A small ball of light, glowing beams in every direction. It shall surely be your eternal soul’s resurrection. It will give you everything you need; happiness and justice if you give it heed. Forgiveness and laughter – the same that it threw away. Because you must first throw away what is stale in order to bring in what is fresh. Being new and being you, I’m sure that there are things like this to view. Things that are filled with joy and remembering those little moments that bring a smile to your lips.

So don’t let that smile fade. Let it become the pact you’ve made; the one that you think about late at night, the one that keeps you going in your fight. For you are the warrior that you seek, if only you could see. Everything you need is within your own heart. Remember that when you try to find it elsewhere. You are your own hero.

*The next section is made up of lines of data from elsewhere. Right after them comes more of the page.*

(* ===== verification/ConfigStoreSafety.v ===== *)
(** * What the tables of the Bootstrap service keep

    The invariant of the tables with its preservation by the queries, and the rows
    of one user, which the queries of others leave alone. *)

From S2P Require Import Prelude JsString ThingsCache Things ThingsList ThingsEvents ConfigStore.
From stdpp Require Import gmap sets.

Local Open Scope Z_scope.

Section Store.
Context {JT : JsonText}.

(** Identifiers are unique whoever owns them, a connection joins rows of one
    owner, and what is stored of a channel can be read back. *)
Record tables_ok (db : store) : Prop := {
  ok_config k k' : is_Some (configs db !! k) -> is_Some (configs db !! k') -> fst k = fst k' -> k = k';
  ok_channel k k' : is_Some (bs_channels db !! k) -> is_Some (bs_channels db !! k') -> fst k = fst k' -> k = k';
  ok_external k k' r r' :
    configs db !! k = Some r -> configs db !! k' = Some r' -> cr_external_id r = cr_external_id r' -> k = k';
  ok_link k h : (k, h) ∈ links db ->
    snd k = snd h /\ is_Some (configs db !! k) /\ is_Some (bs_channels db !! h);
  ok_meta h r : bs_channels db !! h = Some r -> is_Some (toChannel (fst h) r)
}.

(** A channel is kept for the connections it has. *)
Definition linked (db : store) : Prop := forall h, is_Some (bs_channels db !! h) -> exists k, (k, h) ∈ links db.

Definition store_ok (db : store) : Prop := tables_ok db /\ linked db.

(** The rows of an owner. *)
Record tenant_rows (e : text) (db db' : store) : Prop := {
  same_configs id : configs db' !! (id, e) = configs db !! (id, e);
  same_channels id : bs_channels db' !! (id, e) = bs_channels db !! (id, e);
  same_links id h : ((id, e), h) ∈ links db' <-> ((id, e), h) ∈ links db
}.

Lemma tenant_rows_refl e db : tenant_rows e db db.
Proof. done. Qed.

Lemma tenant_rows_trans e db1 db2 db3 : tenant_rows e db1 db2 -> tenant_rows e db2 db3 -> tenant_rows e db1 db3.
Proof. intros [H1 H2 H3] [H4 H5 H6]. split; intros; [by rewrite H4|by rewrite H5|by rewrite H6]. Qed.

Lemma empty_store_ok : store_ok empty_store.
Proof.
  split; [split; unfold empty_store; simpl|].
  - intros k k' [r H]. by rewrite lookup_empty in H.
  - intros k k' [r H]. by rewrite lookup_empty in H.
  - intros k k' r r' H. by rewrite lookup_empty in H.
  - intros k h H. by apply not_elem_of_empty in H.
  - intros h r H. by rewrite lookup_empty in H.
  - intros h [r H]. unfold empty_store in H. simpl in H. by rewrite lookup_empty in H.
Qed.

(** ** Reading *)

Lemma config_taken_spec db k r :
  config_taken db k r = false <-> forall k' r', configs db !! k' = Some r' -> repeats k r k' r' = false.
Proof.
  unfold config_taken. rewrite <- not_true_iff_false, existsb_exists. split.
  - intros H k' r' Hk. apply not_true_iff_false. intros Hr. apply H. exists (k', r').
    split; [|done]. by apply list_elem_of_In, elem_of_map_to_list.
  - intros H ([k' r'] & Hin%list_elem_of_In%elem_of_map_to_list & Hr). simpl in Hr.
    rewrite (H _ _ Hin) in Hr. done.
Qed.

Lemma repeats_false k r k' r' :
  repeats k r k' r' = false <-> fst k' <> fst k /\ cr_key r' <> cr_key r /\ cr_external_id r' <> cr_external_id r.
Proof. unfold repeats. rewrite !orb_false_iff, !bool_decide_eq_false. tauto. Qed.

Lemma channel_taken_spec db id :
  channel_taken db id = false <-> forall h, is_Some (bs_channels db !! h) -> fst h <> id.
Proof.
  unfold channel_taken. rewrite <- not_true_iff_false, existsb_exists. split.
  - intros H h [r Hr] Hid. apply H. exists (h, r).
    split; [by apply list_elem_of_In, elem_of_map_to_list|]. by apply bool_decide_eq_true.
  - intros H ([h r] & Hin%list_elem_of_In%elem_of_map_to_list & Hid). simpl in Hid.
    apply bool_decide_eq_true in Hid. by apply (H h); [eexists|].
Qed.

Lemma toChannel_toDBChannel {JOk : JsonTextOk JT} {JN : JsonNull JT} ch :
  toChannel (bc_id ch) (toDBChannel ch) = Some ch.
Proof.
  destruct ch as [id name m]. unfold toChannel, toDBChannel, unmarshal_map, marshal_map. simpl.
  destruct m as [m|].
  - rewrite bool_decide_eq_false_2 by apply marshal_not_null. rewrite unmarshal_marshal_object. simpl.
    by destruct name.
  - simpl. by destruct name.
Qed.

Lemma joined_spec db k h r :
  tables_ok db -> (h, r) ∈ ConfigRepository.joined k db <-> bs_channels db !! h = Some r /\ (k, h) ∈ links db.
Proof.
  intros Hok. unfold ConfigRepository.joined. rewrite list_elem_of_bind. split.
  - intros ([h' r'] & Hin & Hrow%elem_of_map_to_list). apply list_elem_of_fmap in Hin as (l & [= -> ->] & Hl).
    apply elem_of_elements, elem_of_filter in Hl as [(E1 & E2 & E3) Hl]. destruct l as [k2 h2]. simpl in *. subst k2.
    split; [done|]. destruct (ok_link _ Hok _ _ Hl) as (_ & _ & Hr2).
    assert (h2 = h') as ->; [|done]. by apply (ok_channel _ Hok); [|eexists|].
  - intros [Hr Hl]. exists (h, r). split; [|by apply elem_of_map_to_list].
    apply list_elem_of_fmap. exists (k, h). split; [done|]. apply elem_of_elements, elem_of_filter. simpl.
    split; [|done]. split_and!; [done|done|]. by destruct (ok_link _ Hok _ _ Hl) as (-> & _).
Qed.

Lemma read_channels_total db rows :
  tables_ok db -> (forall row, row ∈ rows -> bs_channels db !! fst row = Some (snd row)) ->
  exists chs, ConfigRepository.read_channels rows = inl chs /\
    bc_id <$> chs = (fun row => fst (fst row)) <$> rows /\
    forall ch, ch ∈ chs -> exists row, row ∈ rows /\ toChannel (fst (fst row)) (snd row) = Some ch.
Proof.
  intros Hok Hrows. unfold ConfigRepository.read_channels.
  assert (Hs : is_Some (mapM (fun row : row_key * channel_row => toChannel (fst (fst row)) (snd row)) rows)).
  { apply mapM_is_Some, Forall_forall. intros row Hin. apply (ok_meta _ Hok (fst row)). auto. }
  destruct Hs as [chs Hs]. rewrite Hs. exists chs. split; [done|]. apply mapM_Some in Hs. clear Hrows.
  induction Hs as [|row ch rows chs Hr Hs IH]; [split; [done|]; by intros ? ?%not_elem_of_nil|].
  destruct IH as [IH1 IH2]. split.
  - csimpl. rewrite IH1. f_equal. unfold toChannel in Hr. destruct (unmarshal_map _); [|done]. by injection Hr as <-.
  - intros c [->|Hc]%elem_of_cons; [exists row; by split; [left|]|].
    destruct (IH2 _ Hc) as (row' & Hrow & Hc'). exists row'. by split; [right|].
Qed.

And even as I say these words, I am willing to give you this light, so that maybe, just maybe, you can put up one heck of a fight.

Reborn

Something flaming this night burns bright. The light is everything I always wanted, and everything I always needed.

But it’s not enough.

For some reason I need more, I need to breathe in the flames and allow them to live within my body. These flames of passion and the sight of dancing scarlet ribbons. The heat is overwhelming, but not enough for me. I need something to hold onto, as I reach out towards my lifeline; for some strange reason, I cannot reach his fingers with mine.

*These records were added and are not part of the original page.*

Lemma allowed_call B (f : behind -> behind * (B + sdk_error)) : allowed B f -> moves forward (call f).
Proof. intros H w. unfold call. specialize (H (remote w)). by destruct (f (remote w)). Qed.

Lemma forward_fetch ids key : moves forward (fetch_channels ids key).
Proof. apply (moves_fetch _ allowed allowed_call). intros i b. apply channel_of_advances. Qed.

Lemma forward_disconnect id chs key :
  plain id -> Forall plain chs -> moves forward (disconnect_all id chs key).
Proof.
  intros Hi Hc. apply (moves_disconnect_all _ allowed allowed_call).
  apply (Forall_impl _ _ _ Hc). intros c H b. by apply disconnect_advances.
Qed.

Lemma forward_connect missing id chs key :
  plain id -> Forall plain chs -> moves forward (connect_each missing id chs key).
Proof.
  intros Hi Hc. apply (moves_connect_each _ allowed allowed_call).
  apply (Forall_impl _ _ _ Hc). intros c H b. by apply connect_advances.
Qed.

Lemma forward_thing key id : id = [] \/ plain id -> moves forward (thing key id).
Proof.
  intros Hid. apply (moves_thing _ allowed allowed_call).
  - intros b. apply create_thing_advances.
  - intros i b. apply thing_of_advances.
  - intros Hne b. apply delete_thing_advances. by destruct Hid.
Qed.

Lemma forward_execute f : moves forward (execute f).
Proof. intros w. unfold execute. by destruct (f (repo w)). Qed.

(** At one world. *)
Lemma bind_at {B C} (R : relation (world behind)) `{!PreOrder R} (m : action behind B) (k : B -> action behind C) w :
  R w (fst (m w)) -> (forall w' b, m w = (w', inl b) -> R w' (fst (k b w'))) -> R w (fst (bind m k w)).
Proof.
  intros Hm Hk. unfold bind. destruct (m w) as [w' [b|e]] eqn:E; [|done]. etrans; [exact Hm|]. by apply Hk.
Qed.

(** What has been connected once is, or a notice of its loss is on its way. *)
Definition backed (seen : nat) (b : behind) (c t o : text) : Prop :=
  connected_in (es b) c t o \/ exists e, e ∈ drop seen (stream (es b)) /\ notice c t e.

Definition lively (seen : nat) (b : behind) : Prop :=
  stream_up (es b) = true /\ (seen <= length (stream (es b)))%nat /\ Forall (fun made => plain (fst made)) (to_make b).

Lemma advances_lively seen b b' : advances b b' -> lively seen b -> lively seen b'.
Proof.
  intros [Hg Hf] (Hup & Hs & Hp). destruct (Hg Hup) as (Hup' & evs & E & _). split_and!; [done| |auto].
  rewrite E, length_app. lia.
Qed.

Lemma advances_backed seen b b' c t o : advances b b' -> lively seen b -> backed seen b c t o -> backed seen b' c t o.
Proof.
  intros [Hg _] (Hup & Hs & _) [Hc|(e & He & Hn)]; destruct (Hg Hup) as (_ & evs & E & Hl); unfold backed; rewrite E, drop_app_le by done.
  - destruct (Hl _ _ _ Hc) as [?|(e & He & Hn)]; [by left|right; exists e]. rewrite elem_of_app. auto.
  - right. exists e. rewrite elem_of_app. auto.
Qed.

Lemma connect_each_backed missing id chs key seen w w' :
  plain id -> Forall plain chs -> lively seen (remote w) ->
  connect_each missing id chs key w = (w', inl tt) ->
  chs = [] \/ exists owner, auth key = Some owner /\ forall c, c ∈ chs -> backed seen (remote w') c id owner.
Proof.
  intros Hid Hp. revert w. induction Hp as [|c chs Hc Hp IH]; intros w Hl; [by left|]. cbn [connect_each].
  intros (w1 & r & E1 & E2)%bind_inv. right.
  destruct r as [[]|[]]; try done.
  unfold call in E1. destruct (sdk_connect id c key (remote w)) as [b r] eqn:Eb. injection E1 as <- ->.
  pose proof (connect_advances id c key (remote w) Hid Hc) as Ha. rewrite Eb in Ha. cbn [fst] in Ha.
  destruct (connect_made _ _ _ _ _ Hid Hc Eb) as (owner & Ho & Hin). exists owner. split; [done|].
  pose proof (advances_lively _ _ _ Ha Hl) as Hl1. set (w1 := World b (repo w)) in *.
  assert (Hf : advances b (remote w')).
  { pose proof (forward_connect missing id chs key Hid Hp w1) as H. by rewrite E2 in H. }
  intros c' [->|Hc']%elem_of_cons.
  - apply (advances_backed seen b); [done|done|]. by left.
  - destruct (IH w1 Hl1 E2) as [->|(o' & Ho' & H)]; [by apply not_elem_of_nil in Hc'|].
    assert (o' = owner) as -> by congruence. by apply H.
Qed.

(** *** Things fetched *)

Lemma create_thing_plain seen token b b' id :
  lively seen b -> sdk_create_thing token b = (b', inl id) -> plain id.
Proof.
  intros (_ & _ & Hp). simpl. unfold create_thing. destruct (to_make b) as [|made rest].
  - assert (Hno : forall es : event_store (S := S), exists e, snd (no_identifier auth token es) = inr e).
    { intros es0. unfold no_identifier. destruct token; [by eexists|]. by eexists. }
    destruct (Hno (es b)) as [e He]. unfold exchange. destruct (faults b) as [|[] fs]; try done;
      destruct (no_identifier _ _ _) as [es' r]; cbn [snd] in He; subst r; done.
  - apply Forall_cons in Hp as [Hm _].
    assert (Hid : forall es es' : event_store (S := S), create_thing_endpoint auth token made es = (es', inl id) -> id = fst made).
    { intros es0 es'. unfold create_thing_endpoint, checked. destruct token; [done|].
      destruct (changed _ _ _ _ _) as [es1 [|]]; [|done]. by intros [= _ <-]. }
    unfold exchange. cbn [faults es]. destruct (faults b) as [|[] fs]; try done;
      destruct (create_thing_endpoint _ _ _ _) as [es' r] eqn:E; intros [= _ ->]; by rewrite (Hid _ _ E).
Qed.

Lemma thing_of_id id token b b' th : plain id -> sdk_thing_of id token b = (b', inl th) -> st_id th = id.
Proof.
  intros [Hs _]. simpl.
  assert (Hid : forall es es', view_thing_endpoint auth id token es = (es', inl th) -> st_id th = id).
  { intros es0 es'. unfold view_thing_endpoint. rewrite Hs. unfold checked. destruct (check token id); [done|].
    unfold ViewThing, as_user, retrieve_thing. destruct (auth token); [|done]. destruct (canon id); [|done].
    destruct (things _ !! _); [|done]. by intros [= _ <-]. }
  unfold exchange. destruct (faults b) as [|[] fs]; try done;
    destruct (view_thing_endpoint _ _ _ _) as [es' r] eqn:E; intros [= _ ->]; by eapply Hid.
Qed.

Lemma call_inv {B} (f : behind -> behind * (B + sdk_error)) w w' (r : B + sdk_error) :
  call f w = (w', inl r) -> exists b, f (remote w) = (b, r) /\ w' = World b (repo w).
Proof. unfold call. destruct (f (remote w)) as [b r0]. intros [= <- <-]. eauto. Qed.

Lemma thing_plain seen key id w w' th :
  lively seen (remote w) -> id = [] \/ plain id -> thing key id w = (w', inl th) -> plain (st_id th).
Proof.
  intros Hl Hid. unfold thing. intros (w1 & i & E1 & E2)%bind_inv.
  assert (Hi : plain i).
  { destruct id as [|c id]; [|injection E1 as _ <-; by destruct Hid].
    apply bind_inv in E1 as (w2 & [i'|e] & E1 & E3); [|done]. injection E3 as _ ->.
    apply call_inv in E1 as (b & Eb & ->). by eapply create_thing_plain. }
  apply bind_inv in E2 as (w2 & r & (b & Eb & ->)%call_inv & E3). destruct r as [th'|e].
  - injection E3 as _ <-. by rewrite (thing_of_id _ _ _ _ _ Hi Eb).
  - destruct e; try done; destruct id; try done; apply bind_inv in E3 as (? & ? & _ & ?); done.
Qed.

(** ** The invariant *)

Record system_ok (seen : nat) (b : behind) (db : store) : Prop := {
  so_store : store_ok db;
  so_lively : lively seen b;
  so_configs k : is_Some (configs db !! k) -> plain (fst k);
  so_links k h : (k, h) ∈ links db -> plain (fst h);
  so_backed t o r c : configs db !! (t, o) = Some r -> cr_state r = Active -> ((t, o), (c, o)) ∈ links db ->
    backed seen b c t o
}.

Lemma system_advances seen b b' db : advances b b' -> system_ok seen b db -> system_ok seen b' db.
Proof.
  intros Ha [Hok Hl Hc Hk Hb]. split; [done|by eapply advances_lively|done..|].
  intros t o r c H1 H2 H3. eapply advances_backed; [done..|]. by eapply Hb.
Qed.

(** Other tables, with what is new in them. *)
Lemma system_store seen b db db' :
  system_ok seen b db -> store_ok db' ->
  (forall k, is_Some (configs db' !! k) -> is_Some (configs db !! k) \/ plain (fst k)) ->
  (forall k h, (k, h) ∈ links db' -> (k, h) ∈ links db \/ plain (fst h)) ->
  (forall t o r c, configs db' !! (t, o) = Some r -> cr_state r = Active -> ((t, o), (c, o)) ∈ links db' ->
     (exists r0, configs db !! (t, o) = Some r0 /\ cr_state r0 = Active /\ ((t, o), (c, o)) ∈ links db) \/
     backed seen b c t o) ->
  system_ok seen b db'.
Proof.
  intros [Hok Hl Hc Hk Hb] Hok' H1 H2 H3. split; [done|done| | |].
  - intros k [?|?]%H1; [by apply Hc|done].
  - intros k h [?|?]%H2; [by eapply Hk|done].
  - intros t o r c Hr Ha Hi. destruct (H3 _ _ _ _ Hr Ha Hi) as [(r0 & ? & ? & ?)|?]; [by eapply Hb|done].
Qed.

(** Fewer rows, or rows that are no more active than they were. *)
Lemma system_weaker seen b db db' :
  system_ok seen b db -> store_ok db' -> links db' ⊆ links db ->
  (forall k r, configs db' !! k = Some r -> exists r0, configs db !! k = Some r0 /\
     (cr_state r = Active -> cr_state r0 = Active)) ->
  system_ok seen b db'.
Proof.
  intros Hs Hok Hl Hc. apply (system_store seen b db); [done|done| | |].
  - intros k [r Hr]. left. destruct (Hc _ _ Hr) as (r0 & Hr0 & _). by exists r0.
  - intros k h H. left. by apply Hl.
  - intros t o r c Hr Ha Hi. left. destruct (Hc _ _ Hr) as (r0 & Hr0 & Ha0). exists r0.
    split_and!; [done|by apply Ha0|by apply Hl].
Qed.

Is it my fault? Have I done something? No, perhaps I’m just in the wrong place. Perhaps I need to wait, and reach for him when I’m more alone, and it’s more reverent.

This need that I sought, and the battles I’ve fought. I would do it all over again, even for the decades that have been rendered in my painful name, the one I wore with shame swearing I’d use something else so no one would know who I was. But then I studied that name, those letters, the core of which it was, and I saw light. I found myself reaching for its brightness, searching for the sun at the end of darkness that my feet began to run towards, barreling forward toward the future. Towards everything I was supposed to be, not everything I wanted to be.

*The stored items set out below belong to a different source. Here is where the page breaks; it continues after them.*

(** C26: The round trip of a configuration: once it is added, a device that shows its
    key, as it is or encrypted, is given what was saved, with the thing the
    Things service made of it, its key (in the form of its column), and the
    channels asked for. *)
Theorem added_bootstrapped range key cfg w w' saved encKey secure externalKey :
  ranges range -> store_ok (repo w) -> Bootstrap.Add auth range key cfg w = (w', inl saved) ->
  key_matches encKey secure externalKey cfg = inl true ->
  exists given, Bootstrap encKey externalKey (ExternalID cfg) secure w' = (w', inl given) /\
    MFThing given = MFThing saved /\ auth key = Some (Owner given) /\ char36 (MFKey saved) = Some (MFKey given) /\
    State given = Inactive /\
    Name given = Name cfg /\ Content given = Content cfg /\ ClientCert given = ClientCert cfg /\
    ClientKey given = ClientKey cfg /\ CACert given = CACert cfg /\
    forall c, c ∈ toIDList (MFChannels given) <-> c ∈ toIDList (MFChannels cfg).
Proof.
  intros Hrange Hok HA Hkey. pose proof (Add_cases auth range Hrange key cfg w Hok) as H. rewrite HA in H.
  destruct H as (owner & th & chs & existing & db & Ho & Hf & Hs & <- & ->).
  set (cfg' := with_thing cfg owner th chs) in *. set (k := (MFThing cfg', Owner cfg')).
  destruct (Save_ok cfg' _ _ _ _ Hok Hf Hs) as ([Hok' _] & _ & _ & HL & key' & Hk' & Hn & HC).
  destruct (RetrieveByExternalID_spec (repo w') k (toDBConfig cfg' key') Hok') as (given & Hg & Hch).
  { rewrite HC. apply lookup_insert_eq. }
  exists (ConfigRepository.toConfig k (toDBConfig cfg' key') given).
  unfold Bootstrap. change (ExternalID cfg) with (cr_external_id (toDBConfig cfg' key')). rewrite Hg.
  change (key_matches encKey secure externalKey (ConfigRepository.toConfig k (toDBConfig cfg' key') given))
    with (key_matches encKey secure externalKey cfg). rewrite Hkey.
  assert (Hnull : forall s, from_null (nullString s) = s) by (by intros []).
  split_and!; try done; [apply Hnull..|].
  intros c. unfold toIDList. cbn [MFChannels ConfigRepository.toConfig].
  rewrite Hch, HL, elem_of_union, elem_of_links_of. cbn [fst snd]. split; [|by left].
  intros [(_ & _ & ?)|Hold]; [done|]. destruct (ok_link _ (proj1 Hok) _ _ Hold) as (_ & [r Hr] & _). subst k. congruence.
Qed.

(** What [Bootstrap] hands out is the configuration with the external id asked for,
    and its external key was shown. *)
Lemma Bootstrap_given encKey key id secure (w w' : world T) given :
  Bootstrap encKey key id secure w = (w', inl given) ->
  w' = w /\ exists r, configs (repo w) !! (MFThing given, Owner given) = Some r /\ cr_external_id r = id /\
    ExternalID given = id /\ ExternalKey given = cr_external_key r /\ key_matches encKey secure key given = inl true.
Proof.
  unfold Bootstrap, ConfigRepository.RetrieveByExternalID.
  destruct (List.find _ _) as [[k r]|] eqn:Ef; [|by intros [= _ ?]].
  destruct (ConfigRepository.read_channels _) as [chs|e]; cbn beta iota;
    [|by destruct e].
  apply List.find_some in Ef as [Hin%list_elem_of_In%elem_of_map_to_list Hx%bool_decide_eq_true]. cbn [snd] in Hx.
  destruct (key_matches encKey secure key _) as [[]|] eqn:Hm; intros [= <- <-]. split; [done|].
  exists r. cbn [MFThing Owner ConfigRepository.toConfig]. rewrite <- surjective_pairing. by split_and!.
Qed.


Section Requests.
Variable range : range_order.
Hypothesis Hrange : ranges range.
Variables (lower : text -> text) (int8in : text -> option Z) (by_thing : list config -> list config).
Hypothesis Hsort : forall l, by_thing l ≡ₚ l.
Variable encKey : bytes.

(** A row of the tables as it is shown: with or without the certificates, with
    channels of its owner or without them. *)
Definition is_row (db : store) (cfg : config) : Prop :=
  let k := (MFThing cfg, Owner cfg) in
  exists r, configs db !! k = Some r /\
    (cfg = ConfigRepository.toConfig k r (MFChannels cfg) \/
     cfg = ConfigRepository.toConfig k (ConfigRepository.without_certs r) (MFChannels cfg)) /\
    Forall (fun ch => is_Some (bs_channels db !! (bc_id ch, Owner cfg))) (MFChannels cfg).

(** What a request may be shown: a user their own rows; the devices that asked
    before they were configured, to any user; and a device, who makes its request
    in nobody's name, the row with its external id, whose external key it shows. *)
Definition shown (q : bs_request) (w w' : world T) (a : bs_answer) : Prop :=
  match a with
  | Done_ => True
  | Location id => exists o, bs_user auth q = Some o /\ is_Some (configs (repo w') !! (id, o))
  | Viewed cfg => bs_user auth q = Some (Owner cfg) /\ is_row (repo w) cfg
  | Listed p => Forall (fun cfg =>
      (bs_user auth q = Some (Owner cfg) /\ is_row (repo w) cfg) \/
      (exists f, (exists key offset limit, q = QList key f offset limit) /\ Unknown f = true) /\
      exists id key, unknown_configs (repo w) !! id = Some key /\ cfg = ConfigRepository.unknown_config (id, key))
      (cp_configs p)
  | Delivered cfg => exists key secure, q = QBootstrap key (ExternalID cfg) secure /\ is_row (repo w) cfg /\
      key_matches encKey secure key cfg = inl true
  end.

Lemma read_row db k chs :
  tables_ok db -> ConfigRepository.read_channels (ConfigRepository.joined k db) = inl chs ->
  Forall (fun ch => is_Some (bs_channels db !! (bc_id ch, snd k))) chs.
Proof.
  intros Hok Hc. destruct (joined_channels db k Hok) as (chs' & Hc' & Hin). rewrite Hc in Hc'. injection Hc' as <-.
  apply Forall_forall. intros ch Hch.
  apply (ok_link _ Hok k (bc_id ch, snd k)), Hin. by apply list_elem_of_fmap_2.
Qed.

Lemma RetrieveByID_row owner id db cfg :
  tables_ok db -> ConfigRepository.RetrieveByID owner id db = inl cfg -> Owner cfg = owner /\ is_row db cfg.
Proof.
  unfold ConfigRepository.RetrieveByID. intros Hok. destruct (configs db !! _) as [r|] eqn:Hr; [|done].
  destruct (ConfigRepository.read_channels _) as [chs|] eqn:Hc; [|done]. intros [= <-]. split; [done|].
  exists r. split_and!; [done|by right|]. by apply (read_row db (id, owner)).
Qed.

Lemma page_elements {B} offset limit (rows : list B) p :
  paged rows offset limit = Ok p -> forall x, x ∈ pg_items p -> x ∈ rows.
Proof.
  unfold paged. destruct (_ || _); [done|]. intros [= <-] x. unfold page_of. cbn [pg_items].
  intros Hx%elem_of_take. destruct Hx as (i & Hi & _). apply list_elem_of_lookup. rewrite lookup_drop in Hi. eauto.
Qed.

Lemma page_or_empty_elements offset limit rows x :
  x ∈ cp_configs (ConfigRepository.page_or_empty offset limit rows) -> x ∈ rows.
Proof.
  unfold ConfigRepository.page_or_empty. destruct (paged rows offset limit) as [p|e] eqn:E.
  - by apply (page_elements _ _ _ _ E).
  - by intros ?%not_elem_of_nil.
Qed.

Lemma RetrieveAll_rows owner f offset limit db cfg :
  cfg ∈ cp_configs (ConfigRepository.RetrieveAll lower int8in by_thing owner f offset limit db) ->
  Owner cfg = owner /\ is_row db cfg.
Proof.
  unfold ConfigRepository.RetrieveAll. destruct (ConfigRepository.conditions _ _ f); [|by intros ?%not_elem_of_nil].
  intros Hx%page_or_empty_elements. rewrite (Hsort _) in Hx.
  apply list_elem_of_fmap in Hx as ([k r] & -> & Hin%elem_of_map_to_list). apply map_lookup_filter_Some in Hin as [Hr [Ho _]].
  cbn [fst snd] in Hr, Ho. split; [done|]. exists r. cbn [MFThing Owner ConfigRepository.toConfig fst snd MFChannels].
  rewrite <- surjective_pairing. split_and!; [done|by right|done].
Qed.

Lemma Bootstrap_row key id secure (w w' : world T) given :
  tables_ok (repo w) -> Bootstrap encKey key id secure w = (w', inl given) -> is_row (repo w) given.
Proof.
  intros Hok. unfold Bootstrap, ConfigRepository.RetrieveByExternalID.
  destruct (List.find _ _) as [[k r]|] eqn:Ef; [|done].
  destruct (ConfigRepository.read_channels _) as [chs|e] eqn:Hc; cbn beta iota; [|by destruct e].
  apply List.find_some in Ef as [Hin%list_elem_of_In%elem_of_map_to_list _].
  destruct (key_matches encKey secure key _) as [[]|]; intros [= _ <-].
  exists r. cbn [MFThing Owner ConfigRepository.toConfig MFChannels]. rewrite <- surjective_pairing.
  split_and!; [done|by left|by apply read_row].
Qed.

Lemma answer_inv {B} (m : action T B) (c : B -> bs_answer) w w' a :
  bind m (fun b => give (c b)) w = (w', inl a) -> exists b, m w = (w', inl b) /\ a = c b.
Proof. intros (w1 & b & E & [= <- <-])%bind_inv. eauto. Qed.

(** C23: Tenants: whatever a user or a device asks of the service, the rows of every
    user but the one that the token of the request belongs to stay as they are.
    What is shown is: to a user, their own rows with their own channels, and the
    devices that asked for a configuration before they had one, which are listed to
    every user with the id and key they showed; and to a device, the row with the
    external id it names, if it shows the external key of that row.  (The handlers
    of events make no such distinction, see [disconnected_by_others].) *)
Theorem config_tenants q (w : world T) :
  store_ok (repo w) ->
  let w' := fst (endpoint auth range lower int8in by_thing encKey q w) in
  (forall e, bs_user auth q <> Some e -> tenant_rows e (repo w) (repo w')) /\
  forall a, snd (endpoint auth range lower int8in by_thing encKey q w) = inl a -> shown q w w' a.
Proof.
  intros Hok w'. split.
  { intros e He. by apply (bs_serve_keeps auth range Hrange lower int8in by_thing encKey q w Hok). }
  intros a. subst w'. destruct (endpoint auth range lower int8in by_thing encKey q w) as [w' r] eqn:E. cbn [fst snd].
  intros ->. revert E. unfold endpoint, when_valid. destruct (validate q); [done|].
  destruct q as [key cfg channels|key id|key id name content|key id cert ckey ca|key id channels|key f offset limit|key id|key id secure|key id state];
    intros (b & Hb & ->)%answer_inv; cbn [shown bs_user bs_token option_bind]; try done.
  - pose proof (Add_cases auth range Hrange key (requested cfg channels) w Hok) as H. rewrite Hb in H.
    destruct H as (owner & th & chs & existing & db & Ho & Hf & Hs & <- & ->).
    destruct (Save_ok (with_thing (requested cfg channels) owner th chs) _ _ _ _ Hok Hf Hs)
      as (_ & _ & _ & _ & k' & _ & _ & HC).
    exists owner. split; [exact Ho|]. rewrite HC. eexists. apply lookup_insert_eq.
  - apply bind_inv in Hb as (w1 & owner & Hi & Hb). unfold identify in Hi. destruct (auth key) as [o|] eqn:Ho; [|done].
    injection Hi as <- <-. unfold query in Hb. injection Hb as <- Hb.
    destruct (RetrieveByID_row _ _ _ _ (proj1 Hok) Hb) as [<- Hrow]. split; [exact Ho|done].
  - apply bind_inv in Hb as (w1 & owner & Hi & Hb). unfold identify in Hi. destruct (auth key) as [o|] eqn:Ho; [|done].
    injection Hi as <- <-. apply Forall_forall. intros cfg Hc. destruct (Unknown f) eqn:Hu; injection Hb as _ <-.
    + right. split; [exists f; split; [by eexists _, _, _|done]|].
      apply page_or_empty_elements, list_elem_of_fmap in Hc as ([i k] & -> & Hin%elem_of_map_to_list).
      by exists i, k.
    + left. apply RetrieveAll_rows in Hc as [<- Hrow]. split; [exact Ho|done].
  - pose proof (Bootstrap_given _ _ _ _ _ _ _ Hb) as (_ & _ & _ & _ & Hid & _ & Hm).
    exists key, secure. rewrite Hid. split_and!; [done| |done]. exact (Bootstrap_row key id secure w w' b (proj1 Hok) Hb).
Qed.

And these scars that I wear are heavy, though I will stand with them upon my body and mind as if they were a feather. The crown that I hold at my fingertips is the weight of the world, but I will endure it with every word I’ve spoken in my own name, knowing that I can only be me and not anyone else.

The fear had once crawled up my spine, threatening to entwine me, but now I welcome it. I welcome its cold fingers at it wraps itself around me, for without fear there is no reality.

They say that fear is only in our minds; I say that fear is something that we can use to provoke ourselves towards our greatest destinies. And as I find myself floating toward that illuminated space, I will always love the face that I behold beyond that veil.

And as I place my fingertips against the glass of the mirror, no one will know the terror that I knew among those days, and now it fades away into a hope that I never thought I’d find again, allowing me to be reborn into the same presence I knew as a child. I am now free and wild.

And if ever again I shall lose my way, I will simply look towards the darkness behind me and know that there is light ahead of me. As I breach the veil between light and dark, there will be times of darkness, but nothing will ever compare to the light of my own hope.

Our Warriors

Listen to these cries of mine. As a fallen and tired warrior, the piano plays a melody I’ll never forget, for it hasn’t ended yet. I always thought warriors were supposed to be full of light and hope. Perhaps we are. Or perhaps we don’t know what we are. We just keep on fighting, knowing at some point it all has to make sense. At some point the happiness will come hence. At some point we’ll understand. We’ll come in from this land and we will find what we are truly capable of.